Packing With MySQL

I’ve been working on packing a 6.5GB production database based on RelStorage and MySQL 5.0.  It contains 6.4 million objects, meaning “select count(1) from current_object” returns 6426879.  I would call this a moderately sized database.  When I first approached it, it had not been packed for at least 3 months.  At first, I could not pack it, because RelStorage was using statements that MySQL mis-optimizes.  I will discuss how I fixed the problem.

The first time I tried to pack this database, the pre_pack phase took several hours before I stopped it by killing the Python process.  I studied the problem using “show processlist” and the MySQL docs online.  I found a statement in RelStorage that MySQL mis-optimizes.  I tried again and it still took too long; this time I discovered that a workaround I had applied earlier for a mis-optimized query did not actually help this instance of MySQL.  I decided to make the workaround more robust by using an explicit temporary table.

Then, on Saturday, I started a pack again.  The pre_pack phase completed in less than an hour this time and the final phase began.  The final phase gets from the pre_pack phase a complete list of objects and states to delete; all it really has to do is delete them.  I let it run all weekend.  Today (Monday), using “show processlist” again, I measured 17 seconds per transaction, with 26,000 transactions to go.  With a 50% duty cycle, this would have taken about 10 days!  (The 50% duty cycle is a configurable parameter that causes RelStorage to periodically sleep during packing, allowing other clients to write to the database without significant interruption.)

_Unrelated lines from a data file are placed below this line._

Definition example_reducer : string → string → string → St world unit :=
  get_covered_region loads example_trials example_get_trial_dir "/work"
    "/work/coverage-binaries" (λ _, "fuzz-target")
    example_get_fuzz_target_binary example_execute.

Definition empty_world : world :=
  {| files := ∅; error_log := []; channel := [] |}.

Definition example_config : experiment_config :=
  {| cfg_benchmarks := "b1"; cfg_fuzzers := "afl,libfuzzer";
     cfg_experiment := "exp" |}.

(** Both workers run, the engine receives the two items, times out and
    finds the pool ready. *)
Definition example_schedule : list action :=
  [ WorkerRun 1; Engine; WorkerRun 0; WorkerReport 1; Engine; Engine;
    Engine; WorkerReport 0; Engine; Engine ].

Definition run_or_start (reducer : string → string → string → St world unit)
    (schedule : list action) (config : experiment_config) : engine :=
  match run reducer schedule (start config empty_world) with
  | Some e => e
  | None => start config empty_world
  end.

Definition example_end : engine :=
  run_or_start example_reducer example_schedule example_config.

(** One pair; the worker puts its item after the engine's [q.get] timed
    out and is reported before the engine calls [result.ready()]. *)
Definition race_config : experiment_config :=
  {| cfg_benchmarks := "b1"; cfg_fuzzers := "afl"; cfg_experiment := "exp" |}.

Definition race_schedule : list action :=
  [ Engine; WorkerRun 0; WorkerReport 0; Engine ].




(** An engine that holds a set for the key of an item it is about to
    receive. *)
Definition region_a : Region := [FInt 10; FInt 1; FInt 10; FInt 5].
Definition region_b : Region := [FInt 20; FInt 3; FInt 20; FInt 9].
Lemma match_results_run s new_zips :
  index_ok s →
  for_collect new_zips match_zip s = (Ok (match_results_of s new_zips), s).
Proof.
  intros Hs. unfold match_results_of.
  apply (for_collect_pure _ _
    (λ z, if dict_in z (zip_contract_map s)
          then match_of s z <$> elements (members (zip_contract_map s) z)
          else [])).
  intros z _. by apply match_zip_run.
Qed.

Lemma match_results_same_index s s' new_zips :
  same_index s s' → match_results_of s' new_zips = match_results_of s new_zips.
Proof.
  intros (Hc & Hz & Hi). unfold match_results_of, match_of, info_of.
  by rewrite Hc, Hz, Hi.
Qed.

(** What a call of [analyze_new_zips] does, by the three ways it can go. *)
Lemma analyze_new_zips_run sort_values new_zip_file s :
  index_ok s →
  let s' := (analyze_new_zips sort_values new_zip_file s).2 in
  same_index s s' ∧
  match new_zip_file ≫= zip_column with
  | None =>
      excel_writes s' = excel_writes s ∧ output_files s' = output_files s ∧
      ∃ e, logs s' = logs s ++ [Text "Loading new ZIP codes file..."; ErrorNewZips e]
  | Some column =>
      let match_results := match_results_of s (normalize_zips column) in
      match match_results with
      | [] =>
          excel_writes s' = excel_writes s ∧ output_files s' = output_files s ∧
          logs s' = logs s ++
            [ Text "Loading new ZIP codes file...";
              FoundNewZips (length column);
              Text "Matching new ZIP codes against active contracts...";
              Text "No matches found for the new ZIP codes." ]
      | _ =>
          (∃ counts active,
             excel_writes s' = excel_writes s ++
               [(new_zip_matches_xlsx,
                 [("ZIP Matches", ZipMatchesTable match_results);
                  ("Contract Match Counts", counts);
                  ("Active Counts", active)])]) ∧
          output_files s' =
            dict_set (output_files s) new_zip_matches_xlsx new_zip_matches_xlsx ∧
          ∃ msgs, logs s' = logs s ++ msgs ∧
                  Text "No matches found for the new ZIP codes." ∉ msgs
      end
  end.
Proof.
  intros Hs. unfold analyze_new_zips, try_except, zip_column.
  destruct new_zip_file as [df|]; simpl; repeat (rewrite bind_run; simpl);
    [|split_and!; [by repeat split|done|done|eexists; by rewrite <- app_assoc]].
  destruct (find_zip_col _) as [zip_col|]; simpl; repeat (rewrite bind_run; simpl);
    [|split_and!; [by repeat split|done|done|eexists; by rewrite <- app_assoc]].
  match goal with
  | |- context [for_collect ?nz match_zip ?s1] =>
      assert (same_index s s1) as H1 by (by repeat split);
      rewrite (match_results_run s1 nz (index_ok_same_index _ _ H1 Hs)),
        (match_results_same_index _ _ nz H1); clear H1
  end.
  destruct (match_results_of s _) as [|row0 rows] eqn:Hrows; simpl.
  - rewrite <- !app_assoc. by repeat split.
  - repeat (rewrite bind_run; simpl).
    match goal with
    | |- context [log_top ?i ?rows ?s1] =>
        destruct (log_top_run i rows s1) as (msgs & -> & Hmsgs)
    end.
    simpl. split_and!; [by repeat split|by eauto|done|].
    eexists. rewrite <- !app_assoc. split; [done|]. simpl.
    rewrite !not_elem_of_cons. split_and!; first [done|by apply Hmsgs].
Qed.

Lemma analyze_new_zips_same_index sort_values new_zip_file s :
  index_ok s → same_index s (analyze_new_zips sort_values new_zip_file s).2.
Proof. intros Hs. by apply analyze_new_zips_run. Qed.
(** * thin_mode_api: the HTTP wrapper of [app.py]

    A shallow embedding of the request handlers of [app.py] ([health_check],
    [generate], [model_info]).  The tokenizer, the language model and the
    JSON parser of the web framework are external collaborators: they enter
    the embedding as the fields of the [Tokenizer] and [Model] records and as
    the outcome of [request.get_json()].  Python values, exceptions, the
    [try]/[except] block of [generate] and the calls made to the collaborators
    are modelled explicitly. *)

From Stdlib Require Import ZArith NArith List String Ascii Bool Lia.
From Stdlib Require Import Floats.SpecFloat.
From Stdlib Require DecimalString.
Import ListNotations.
Local Open Scope Z_scope.
Local Set Warnings "-register-all".

(** ** Python values *)

(** A Python [str] is a sequence of Unicode code points, so that [len] and
    slicing count characters, as they do in Python. *)
Definition pystr := list N.

(** The [str] written by an ASCII literal of the source. *)
Definition py (s : string) : pystr :=
  map N_of_ascii (list_ascii_of_string s).

(** What [json.loads] can produce: [None], [bool], [int], [float], [str],
    [list] and [dict] (keys in insertion order). *)
Inductive PyVal : Type :=
| PNone
| PBool (b : bool)
| PInt (n : Z)
| PFloat (f : spec_float)
| PStr (s : pystr)
| PList (l : list PyVal)
| PDict (d : list (pystr * PyVal)).

(** [type(v).__name__] *)
Definition type_name (v : PyVal) : pystr :=
  match v with
  | PNone => py "NoneType"
  | PBool _ => py "bool"
  | PInt _ => py "int"
  | PFloat _ => py "float"
  | PStr _ => py "str"
  | PList _ => py "list"
  | PDict _ => py "dict"
  end.

(** [bool(v)], the test of [if not v]. *)
Definition truthy (v : PyVal) : bool :=
  match v with
  | PNone => false
  | PBool b => b
  | PInt n => negb (n =? 0)
  | PFloat (S754_zero _) => false
  | PFloat _ => true
  | PStr s => match s with [] => false | _ :: _ => true end
  | PList l => match l with [] => false | _ :: _ => true end
  | PDict d => match d with [] => false | _ :: _ => true end
  end.

Fixpoint pystr_eqb (a b : pystr) : bool :=
  match a, b with
  | [], [] => true
  | x :: a', y :: b' => (x =? y)%N && pystr_eqb a' b'
  | _, _ => false
  end.

(** Lookup of a key in a [dict]. *)
Fixpoint dict_get (k : pystr) (d : list (pystr * PyVal)) : option PyVal :=
  match d with
  | [] => None
  | (k', v) :: d' => if pystr_eqb k k' then Some v else dict_get k d'
  end.

(** ** Exceptions and outcomes *)

(** An exception derived from [Exception]: its class name and [str(e)]. *)
Record PyExc : Type := mkExc { exc_class : pystr; exc_str : pystr }.

Inductive Outcome (A : Type) : Type :=
| Raised (e : PyExc)
| Returned (a : A).
Arguments Raised {A} e.
Arguments Returned {A} a.

(** [d.get(key, default)] on a [dict]. *)
Definition dict_get_or (key : pystr) (d : list (pystr * PyVal))
    (default : PyVal) : PyVal :=
  match dict_get key d with Some x => x | None => default end.

(** [v.get(key, default)]: only a [dict] has the method. *)
Definition py_get (v : PyVal) (key : pystr) (default : PyVal) : Outcome PyVal :=
  match v with
  | PDict d => Returned (dict_get_or key d default)
  | _ =>
      Raised (mkExc (py "AttributeError")
                (py "'" ++ type_name v ++ py "' object has no attribute 'get'"))
  end.

(** The exact comparison [f > n] of a [float] with an [int]. *)
Definition float_gt_int (f : spec_float) (n : Z) : bool :=
  match f with
  | S754_nan => false
  | S754_infinity neg => negb neg
  | S754_zero _ => 0 >? n
  | S754_finite neg m e =>
      let sm := if neg then Z.neg m else Z.pos m in
      if 0 <=? e then sm * 2 ^ e >? n else sm >? n * 2 ^ (- e)
  end.
Lemma parse_sound extra buffer fuel root reader :
  Z.of_nat (length buffer) + Z.of_nat (length extra) < 4611686018427387904 ->
  parse fuel buffer = Ok root reader ->
  slices None reader /\ _buffer reader = buffer /\
  (_pos reader <= Z.of_nat (length buffer) ->
   parse fuel (buffer ++ extra) = Ok root (ext extra reader)).
Proof.
  intros Hl H. unfold parse in *.
  assert (sound extra None 0 dirty (readHeader;; readObject fuel)) as Hs.
  { eapply sound_bind; [apply sound_readHeader|]. intros _.
    apply sound_readObject. bd_lia. }
  specialize (Hs (Reader_new buffer)). unfold sound_at in Hs. rewrite H in Hs.
  destruct Hs as (_ & _ & Hsl & Hb & _ & Hloc).
  - split; [done|]. exact Hl.
  - intros a i Ha. done.
  - unfold _length; simpl; lia.
  - split; [done|]. split; [done|]. intros Hp. apply Hloc. exact Hp.
Qed.

Lemma Data_read_fuel_Parsed fuel buffer res :
  Data_read_fuel fuel buffer = Some (Parsed res) ->
  exists root reader,
    parse fuel buffer = Ok root reader /\ _pos reader = _length reader /\
    res = {| rootObject := root; objects := store reader |}.
Proof.
  unfold Data_read_fuel. destruct (parse fuel buffer) as [root reader|e r|]; [|done|done].
  destruct (bool_decide (is_Some root) && ended reader) eqn:E; [|done].
  intros [= <-]. apply andb_true_iff in E as [_ E]. unfold ended in E.
  exists root, reader. split; [done|]. split; [lia|done].
Qed.

Lemma slices_within_of_slice_ok len i :
  shape_ok i -> slice_ok len i -> slices_within len i.
Proof.
  destruct i; simpl; try done; intros [Hsz Hc] H Hfit; unfold slice_in_buffer;
    (destruct (elementData _); [|done]);
    unfold uint, wrap in H; change (2 ^ 32) with 4294967296 in H;
    rewrite Z.mod_small in H by lia; done.
Qed.

Lemma parsed_slices buffer res a i :
  Z.of_nat (length buffer) < 4611686018427387904 ->
  Data_read buffer = Some (Parsed res) ->
  objects res !! a = Some i ->
  shape_ok i /\ slice_ok (Z.of_nat (length buffer)) i.
Proof.
  intros Hl H Hi. unfold Data_read in H.
  apply Data_read_fuel_Parsed in H as (root & reader & Hp & He & ->).
  destruct (parse_sound [] buffer _ _ _ ltac:(simpl; lia) Hp) as (Hs & Hb & _).
  simpl in Hi. destruct (Hs a i Hi) as [Hsh Hok]. specialize (Hok ltac:(done)).
  rewrite He in Hok. unfold _length in Hok. rewrite Hb in Hok. done.
Qed.

(** X14.  Every slice a parsed file records lies inside the buffer it was read
    from: the indices of a primitive set, the bytes of an image, and the
    elements of an array whose size in bytes fits 32 bits. *)
Theorem parsed_slices_lie_in_buffer buffer res a i :
  Z.of_nat (length buffer) < 4611686018427387904 ->
  Data_read buffer = Some (Parsed res) ->
  objects res !! a = Some i ->
  slices_within (Z.of_nat (length buffer)) i.
Proof.
  intros Hl H Hi.
  destruct (parsed_slices buffer res a i Hl H Hi) as [Hsh Hok].
  destruct i; simpl in *; try done; destruct Hsh as [Hsz Hc]; intros Hfit;
    unfold slice_in_buffer;
    (destruct (elementData _) as [q|]; [|done]);
    unfold uint, wrap in Hok; change (2 ^ 32) with 4294967296 in Hok;
    rewrite Z.mod_small in Hok by lia; done.
Qed.

Lemma parsed_slices_lie_in_buffer_witness :
  slices_within (Z.of_nat (length five_Vec3f_file)) five_Vec3f.
Proof.
  apply (parsed_slices_lie_in_buffer five_Vec3f_file five_Vec3f_data 0%nat).
  - vm_compute. reflexivity.
  - vm_compute. reflexivity.
  - reflexivity.
Defined.

(** X15.  [readFloats] on an array of a parsed file, called with the buffer the
    file was read from, never reaches outside that buffer, whatever the
    index and the count, as long as the array's size in bytes fits 32
    bits: it refuses or copies. *)
Theorem readFloats_of_parsed_array_stays_in_buffer buffer res a i o index count :
  Z.of_nat (length buffer) < 4611686018427387904 ->
  Data_read buffer = Some (Parsed res) ->
  objects res !! a = Some i ->
  as_Array i = Some o ->
  elementCount o * elementSize o < 4294967296 ->
  0 <= index -> 0 <= count ->
  exists c, readFloats buffer i index count = Some c /\ c <> OutsideBuffer.
Proof.
  intros Hl H Hi Ho Hfit Hindex Hcount.
  destruct (parsed_slices buffer res a i Hl H Hi) as [Hsh Hok].
  pose proof (slices_within_of_slice_ok _ _ Hsh Hok) as Hin.
  destruct (readFloats_as_readFloats_n buffer i o index count Ho) as [Hn ->].
  eexists. split; [reflexivity|]. intros E.
  assert (elementSize o = 4 * floats_per_element i) as Hsz.
  { destruct i; try done; simpl in *; simplify_eq; lia. }
  assert (slice_in_buffer (elementData o) (elementCount o) (elementSize o)
            (Z.of_nat (length buffer))) as Hsl.
  { destruct i; try done; simpl in *; simplify_eq; by apply Hin. }
  pose proof (readFloats_n_in_slice _ buffer o index count Hn Hsz Hsl Hindex Hcount) as Hr.
  by rewrite E in Hr.
Qed.

Lemma readFloats_of_parsed_array_stays_in_buffer_witness :
  exists c, readFloats five_Vec3f_file five_Vec3f 4 3 = Some c /\ c <> OutsideBuffer.
Proof.
  apply (readFloats_of_parsed_array_stays_in_buffer five_Vec3f_file five_Vec3f_data
           0%nat five_Vec3f
           {| Array_Object := {| uniqueId := 1 |}; arrayType := 28; elementSize := 12;
              elementCount := 5; elementData := Some 70; binding := 4;
              normalize := false |}).
  - vm_compute. reflexivity.
  - vm_compute. reflexivity.
  - reflexivity.
  - reflexivity.
  - vm_compute. reflexivity.
  - lia.
  - lia.
Defined.

(** X16.  A file that parses stops parsing when bytes are appended to it:
    [Data::read] then hands back null, and writes no error message.  So
    no file that parses is the beginning of another one that does. *)
Theorem trailing_bytes_are_rejected buffer extra res :
  Z.of_nat (length (buffer ++ extra)) < 4611686018427387904 ->
  extra <> [] ->
  Data_read buffer = Some (Parsed res) ->
  Data_read (buffer ++ extra) = Some (Null None).
Proof.
  intros Hl Hne H. rewrite length_app in Hl. unfold Data_read in *.
  apply (Data_read_fuel_le (S (length buffer))); [rewrite length_app; lia|].
  apply Data_read_fuel_Parsed in H as (root & reader & Hp & He & ->).
  destruct (parse_sound extra buffer _ _ _ ltac:(lia) Hp) as (_ & Hb & Hloc).
  unfold _length in He. rewrite Hb in He.
  unfold Data_read_fuel. rewrite Hloc by lia.
  assert (ended (ext extra reader) = false) as ->.
  { unfold ended, _length. simpl. rewrite Hb, length_app.
    destruct extra; [done|]. apply Z.eqb_neq. simpl length. lia. }
  by rewrite andb_false_r.
Qed.

Lemma trailing_bytes_are_rejected_witness :
  Data_read (five_Vec3f_file ++ [x00]) = Some (Null None).
Proof.
  apply (trailing_bytes_are_rejected five_Vec3f_file [x00] five_Vec3f_data).
  - vm_compute. reflexivity.
  - discriminate.
  - vm_compute. reflexivity.
Defined.
(** * The object registry across calls *)

#[global] Instance objects_kept_Invariant : Invariant objects_kept.
Proof.
  split.
  - intros r. unfold objects_kept. reflexivity.
  - intros r1 r2 r3 H12 H23. unfold objects_kept in *. by etrans.
  - intros v r. unfold objects_kept. reflexivity.
Qed.

Lemma objects_kept_same r r' : _objects r' = _objects r -> objects_kept r r'.
Proof. unfold objects_kept. by intros ->. Qed.

Lemma objects_kept_assign a f : preserves objects_kept (assign a f).
Proof. intros r. by apply objects_kept_same. Qed.

Lemma objects_kept_make_shared i : preserves objects_kept (make_shared i).
Proof. intros r. by apply objects_kept_same. Qed.

Create HintDb okt discriminated.

Ltac okt_step :=
  lazymatch goal with
  | |- preserves _ (bind _ _) => refine (preserves_bind _ _ _ _ _); [ | intros ? ]
  | |- preserves _ (when _ _) => refine (preserves_when _ _ _ _)
  | |- preserves _ (for_ _ _) => refine (preserves_for_ _ _ _ _); intros ?
  | |- preserves _ (for_acc _ _ _) => refine (preserves_for_acc _ _ _ _ _); intros ? ?
  | |- preserves _ (assign _ _) => apply objects_kept_assign
  | |- preserves _ (make_shared _) => apply objects_kept_make_shared
  | |- preserves _ (modify _) =>
      refine (preserves_modify _ _ _); intros ?; apply objects_kept_same; reflexivity
  | |- preserves _ (if ?b then _ else _) => destruct b
  | |- preserves _ (match ?x with _ => _ end) => destruct x
  | |- preserves _ _ => solve [eauto with pres okt typeclass_instances]
  end.

Ltac okt := repeat okt_step.

(** The inline array reader writes to [_arrays] and to the store. *)
Lemma objects_kept_ReadArray : preserves objects_kept ReadArray.
Proof. unfold ReadArray. okt. Qed.

Section RegistryFieldReaders.

Context (readObject : M ptr).
Hypothesis readObject_kept : preserves objects_kept readObject.

#[local] Hint Resolve readObject_kept objects_kept_ReadArray : okt.

Lemma objects_kept_readObjectIfTrue :
  preserves objects_kept (readObjectIfTrue readObject).
Proof using readObject_kept. unfold readObjectIfTrue. okt. Qed.
#[local] Hint Resolve objects_kept_readObjectIfTrue : okt.

Lemma objects_kept_readObjectFields_Object obj :
  preserves objects_kept (readObjectFields_Object readObject obj).
Proof using readObject_kept. unfold readObjectFields_Object. okt. Qed.
#[local] Hint Resolve objects_kept_readObjectFields_Object : okt.

Lemma objects_kept_readObjectFields_Node obj :
  preserves objects_kept (readObjectFields_Node readObject obj).
Proof using readObject_kept. unfold readObjectFields_Node. okt. Qed.
#[local] Hint Resolve objects_kept_readObjectFields_Node : okt.

Lemma objects_kept_readObjectFields_Group obj :
  preserves objects_kept (readObjectFields_Group readObject obj).
Proof using readObject_kept. unfold readObjectFields_Group. okt. Qed.
#[local] Hint Resolve objects_kept_readObjectFields_Group : okt.

Lemma objects_kept_readObjectFields_LOD obj :
  preserves objects_kept (readObjectFields_LOD obj).
Proof using readObject_kept. unfold readObjectFields_LOD. okt. Qed.
#[local] Hint Resolve objects_kept_readObjectFields_LOD : okt.

Lemma objects_kept_readObjectFields_PagedLOD_RangeDataList obj :
  preserves objects_kept (readObjectFields_PagedLOD_RangeDataList obj).
Proof using readObject_kept. unfold readObjectFields_PagedLOD_RangeDataList. okt. Qed.
#[local] Hint Resolve objects_kept_readObjectFields_PagedLOD_RangeDataList : okt.

Lemma objects_kept_readObjectFields_PagedLOD_Children obj :
  preserves objects_kept (readObjectFields_PagedLOD_Children readObject obj).
Proof using readObject_kept. unfold readObjectFields_PagedLOD_Children. okt. Qed.
#[local] Hint Resolve objects_kept_readObjectFields_PagedLOD_Children : okt.

Lemma objects_kept_readObjectFields_PagedLOD obj :
  preserves objects_kept (readObjectFields_PagedLOD readObject obj).
Proof using readObject_kept. unfold readObjectFields_PagedLOD. okt. Qed.
#[local] Hint Resolve objects_kept_readObjectFields_PagedLOD : okt.

Lemma objects_kept_readObjectFields_Geode obj :
  preserves objects_kept (readObjectFields_Geode readObject obj).
Proof using readObject_kept. unfold readObjectFields_Geode. okt. Qed.
#[local] Hint Resolve objects_kept_readObjectFields_Geode : okt.

Lemma objects_kept_readObjectFields_Drawable obj :
  preserves objects_kept (readObjectFields_Drawable readObject obj).
Proof using readObject_kept. unfold readObjectFields_Drawable. okt. Qed.
#[local] Hint Resolve objects_kept_readObjectFields_Drawable : okt.

Lemma objects_kept_readObjectFields_PrimitiveSet obj :
  preserves objects_kept (readObjectFields_PrimitiveSet obj).
Proof using readObject_kept. unfold readObjectFields_PrimitiveSet. okt. Qed.
#[local] Hint Resolve objects_kept_readObjectFields_PrimitiveSet : okt.

Lemma objects_kept_readObjectFields_DrawElementsUInt obj :
  preserves objects_kept (readObjectFields_DrawElementsUInt obj).
Proof using readObject_kept. unfold readObjectFields_DrawElementsUInt. okt. Qed.
#[local] Hint Resolve objects_kept_readObjectFields_DrawElementsUInt : okt.

Lemma objects_kept_skip_inline_array :
  preserves objects_kept skip_inline_array.
Proof using readObject_kept. unfold skip_inline_array. okt. Qed.
#[local] Hint Resolve objects_kept_skip_inline_array : okt.

Lemma objects_kept_readObjectFields_Geometry obj :
  preserves objects_kept (readObjectFields_Geometry readObject obj).
Proof using readObject_kept. unfold readObjectFields_Geometry. okt. Qed.
#[local] Hint Resolve objects_kept_readObjectFields_Geometry : okt.

Lemma objects_kept_read_modes size l :
  preserves objects_kept (read_modes size l).
Proof using readObject_kept. unfold read_modes. okt. Qed.
#[local] Hint Resolve objects_kept_read_modes : okt.

Lemma objects_kept_read_attributes size l :
  preserves objects_kept (read_attributes readObject size l).
Proof using readObject_kept. unfold read_attributes. okt. Qed.
#[local] Hint Resolve objects_kept_read_attributes : okt.

Lemma objects_kept_readObjectFields_StateSet obj :
  preserves objects_kept (readObjectFields_StateSet readObject obj).
Proof using readObject_kept. unfold readObjectFields_StateSet. okt. Qed.
#[local] Hint Resolve objects_kept_readObjectFields_StateSet : okt.

Lemma objects_kept_readObjectFields_StateAttribute obj :
  preserves objects_kept (readObjectFields_StateAttribute readObject obj).
Proof using readObject_kept. unfold readObjectFields_StateAttribute. okt. Qed.
#[local] Hint Resolve objects_kept_readObjectFields_StateAttribute : okt.

Lemma objects_kept_read_Property_Vec4f obj over :
  preserves objects_kept (read_Property_Vec4f obj over).
Proof using readObject_kept. unfold read_Property_Vec4f. okt. Qed.
#[local] Hint Resolve objects_kept_read_Property_Vec4f : okt.

Lemma objects_kept_readObjectFields_Material obj :
  preserves objects_kept (readObjectFields_Material obj).
Proof using readObject_kept. unfold readObjectFields_Material. okt. Qed.
#[local] Hint Resolve objects_kept_readObjectFields_Material : okt.

Lemma objects_kept_skip_optional_uint :
  preserves objects_kept skip_optional_uint.
Proof using readObject_kept. unfold skip_optional_uint. okt. Qed.
#[local] Hint Resolve objects_kept_skip_optional_uint : okt.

I read up on the delete statement.  It turns out that delete with a subquery is often very expensive in MySQL.  I converted the delete statements to use a table join instead of a subquery, and the time per transaction dropped from 17 seconds to about 3 milliseconds.  This time the pack finished in minutes.

Does this mean I should optimize every statement this way?  Certainly not.  The SQL syntax I had to use to optimize MySQL is not portable, so I had to sacrifice portability, readability, and maintainability, in order to gain acceptable performance.  I will only make that sacrifice when necessary.

I am very happy that I did not try to optimize this code until I was in a position where I could properly measure the performance with millions of real objects.  If I had optimized prematurely, I would have focused on micro-optimizations that might have only doubled or tripled the performance.  By waiting until the time was ripe, I multiplied the pack performance by a factor of at least 5,000, with only a few days of work and only minor code changes.  Next time someone asks why premature optimization is so evil, I will try to remember this experience.  Most of the best software developers I know skip micro-optimizations and focus on readability instead, helping to ensure that much larger optimizations will be possible later.

Note that during my optimization work, I never once needed to interrupt the main site nor restart MySQL.  I only restarted my own Python program repeatedly.  I doubt anyone else knew there was a pack going on.